Sentinelle, dans la tête d’un tueur malsain par David Coulon
Le thriller français a tendance a faire la course au gore, en détaillant des scènes de plus en plus dures à lire. Se tenant à distance de cette mode, bien que difficile à lire, David Coulon
Comme. Tout. Le. Monde.
Comment vivre dans ce monde, si même l’amour ne nous sauve pas ?
Le narrateur de Sentinelle, rendu anonyme au possible, vit et travaille dans la métropole. On ne saura rien de lui, sinon qu’il travaille dans un commissariat où il prend des plaintes… et se masturbe, à travers son pantalon, détaille le parcours de ses sécrétions, s’agace de voir son café refroidir, fantasme sur sa collègue et ne pense qu’aux cuisines du restaurant voisin. En dehors de cela, il n’a qu’un souhait : être comme tout le monde. Comme les autres.
Pourtant, une habitude le met quand même à part : il mange des fœtus. Il les cuisine, en a rempli un livre de recettes — fœtus à l’ail, tarama de fœtus… —, et peut aussi le dévorer cru. Reste qu’un fœtus n’est pas la chose la plus simple à obtenir. Ah, pourtant il s’est délecté d’un très grand nombre. Il suffit de suivre une femme enceinte, et de le lui prélever.

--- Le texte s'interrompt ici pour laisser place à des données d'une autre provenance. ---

Lemma after_call_advanced counter c v l l' phase warn g g' r r' loc loc' p wn keys keys' :
  after_call l' counter v = (phase, warn) → attempts_of l' = attempts_of l →
  (attempts_of l ≠ None → ∃ k, c = CallInsert k) → counted c v (stats loc) (stats loc') keys keys' →
  advanced counter
    {| th_loop := l; th_gen := g; th_rng := r; th_local := loc; th_phase := p; th_warnings := wn |}
    {| th_loop := l'; th_gen := g'; th_rng := r'; th_local := loc'; th_phase := phase;
       th_warnings := wn + warn |}.
Proof.
  intros Hafter Hsame Hins (_ & _ & Hop & _ & Hsucc). unfold advanced, completed. simpl. split; [done|].
  destruct l as [?|?|a], l' as [?|?|a']; simpl in *; simplify_eq; simpl; try done.
  destruct (Hins ltac:(done)) as [k ->].
  destruct (decide (v = getNoValue)); [rewrite bool_decide_false in Hafter by tauto
    |rewrite bool_decide_true in Hafter by done].
  - injection Hafter as <- <-. rewrite bool_decide_true in Hsucc by done. lia.
  - rewrite bool_decide_false in Hsucc by done. destruct (Z.ltb_spec (counter +₆₄ 1) a).
    + injection Hafter as <- <-. split; [lia|]. split; [done|]. by exists a.
    + injection Hafter as <- <-. lia.
Qed.

Lemma advanced_phase ops counter th th' :
  loop_ok ops (th_loop th') → advanced counter th th' → phase_ok th'.
Proof.
  unfold advanced, phase_ok. intros Hl [Hsame Hph]. destruct (th_phase th'); [done| |done].
  destruct Hph as (_ & -> & a & Ha & Hlt). exists a. rewrite Hsame. split; [done|].
  split; [split; [apply (u64_range (counter + 1))|done]|]. rewrite <-Hsame in Ha.
  destruct (th_loop th'); try done. simpl in Ha. injection Ha as ->. apply Hl.
Qed.

Lemma attempt_ok keys0 t delta counter th w :
  world_ok keys0 w → w_threads w !! t = Some th →
  match attempt redis t delta counter th w with
  | Ok w' => world_ok keys0 w' ∧ w_stop w' = w_stop w ∧
      ∃ th', w_threads w' = <[t := th']> (w_threads w) ∧ advanced counter th th' ∧
        ∃ k, th_rng th' = after k (th_rng th)
  | OutOfFuel => rejects fuel (th_rng th)
  | SetbenchError | Undefined => False
  end.
Proof.
  intros (Hths & keys & Hds & Hsum & Hcount) Ht. unfold attempt.
  pose proof (proj1 (Forall_lookup _ _) Hths t th Ht) as (Hr & _ & Hst & ops & Hg & Hro & Hl).
  pose proof (choose_call_ok ops (th_loop th) (th_gen th) (th_rng th) Hg Hro Hl Hr) as Hc. unfold Distributions.spec in Hc.
  destruct (choose_call (th_loop th) (th_gen th, th_rng th)) as [[[c l] [g r]]| | |]; try done. simpl in Hc.
  destruct Hc as ((Hc & Hl' & Hsame & Hins & Hg') & k & ->).
  destruct (execute_counted t delta c (w_ds w) (th_local th) keys Hds Hc) as
    (v & d' & loc' & keys' & -> & Hds' & Hcounted).
  destruct (after_call l counter v) as [phase warn] eqn:Hafter. cbn [w_threads w_ds w_stop].
  set (th' := {| th_loop := l |}).
  assert (advanced counter th th') as Hadv.
  { destruct th as [lp gn rg lc ph wn]. simpl in *. by eapply after_call_advanced. }
  split; [|split; [done|exists th'; split; [done|split; [done|by exists k]]]].
  pose proof Hcounted as (Hsum' & Hcount' & Hop & Hst' & _). split; cbn [w_threads w_ds].
  - apply Forall_insert; [done|]. unfold thread_ok.
    split; [by apply after_ok|]. split; [by apply (advanced_phase ops counter th)|].
    split; [by apply Hst'|]. by exists ops.
  - exists keys'. split; [done|]. rewrite !(zsum_fmap_insert _ _ _ th _ Ht). simpl. split.
    + replace (key_sum keys' - key_sum keys0)
        with (key_sum keys - key_sum keys0 + (key_sum keys' - key_sum keys)) by lia.
      apply u64_plus; [done|]. by apply u64_diff.
    + lia.
Qed.
(* ===== verification/Config.v ===== *)
(** The configuration of the microbenchmark
    ([Benchmark-v700/cpp/microbench/workloads]: [bench_parameters.h], [parameters.h],
    the builders and the [..._json_convector.h] files).

    The parameters of a run are read from JSON and written to JSON. A builder is a
    value with the members that its [to_json] writes. Data maps are shared: a builder
    holds a pointer, JSON names the data map by its [id], and a registry of the
    parsed ones makes equal ids the same object. A data map is therefore an object
    with its own [id]. [conf] computations change the registry and the counter of
    ids. A missing key, a value of the wrong type and a failing [dynamic_cast] are
    [Undefined]: the library asserts or throws, and the code dereferences the null
    pointer. The nesting of a JSON value bounds the recursion, as fuel. *)
From Stdlib Require Import Ascii String.
From S2P Require Import Double PrintCompat Distributions Args ThreadLoops Json Pins Prelude.

#[local] Open Scope string_scope.
#[local] Open Scope list_scope.
#[local] Open Scope Z_scope.

(** ** Data maps *)

Inductive DataMapClass := IdDataMapClass | ArrayDataMapClass.

#[export] Instance data_map_class_eq_dec : EqDecision DataMapClass.
Proof. solve_decision. Defined.

(** A [DataMapBuilder]: its own [id] tells the objects apart. *)
Record DataMapRef := { dm_id : Z; dm_class : DataMapClass }.

(** [DataMapBuilder::id_counter] and [data_map_builders]. *)
Record Names := { id_counter : Z; data_map_builders : gmap Z DataMapRef }.

Definition conf (A : Type) : Type := Names → res (A * Names).

#[export] Instance conf_ret : MRet conf := λ A a st, Ok (a, st).
#[export] Instance conf_bind : MBind conf := λ A B f p st,
  match p st with
  | Ok (a, st) => f a st
  | SetbenchError => SetbenchError
  | Undefined => Undefined
  | OutOfFuel => OutOfFuel
  end.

Pour lui, c’est un acte bénéfique, le petite ne souffrira jamais et ne criera pas à la naissance, il lui évite cela.
La police n’a pas de piste, car il est extrêmement méticuleux, et son mode opératoire implique une préparation stricte. Mais est-ce la folie qui le gagne petit à petit ou l’étau qui se resserre autour de lui ?
L’art du glauque
Glauque : Louche et sordide, sinistre. Cette définition correspond parfaitement à l’ambiance de Sentinelle. C’est triste et malsain à la fois, ça tire sur l’oppressant. Pourtant les scènes d’éventration ou les repas de foetus ne sont pas décrits avec les petites précisions qui font le gore. David Coulon parvient à impliquer son lecteur dans l’aventure de son monstre, à faire qu’on se glisse dans sa tête et qu’on ressente avec lui ses pulsions, mais aussi ses craintes et ses doutes. Ses fantasmes aussi. Pire que tout, ses fantasmes. Et ce qu’il se retient de faire est tellement plus sale que ce qu’il commet sans le moindre tremblement moral.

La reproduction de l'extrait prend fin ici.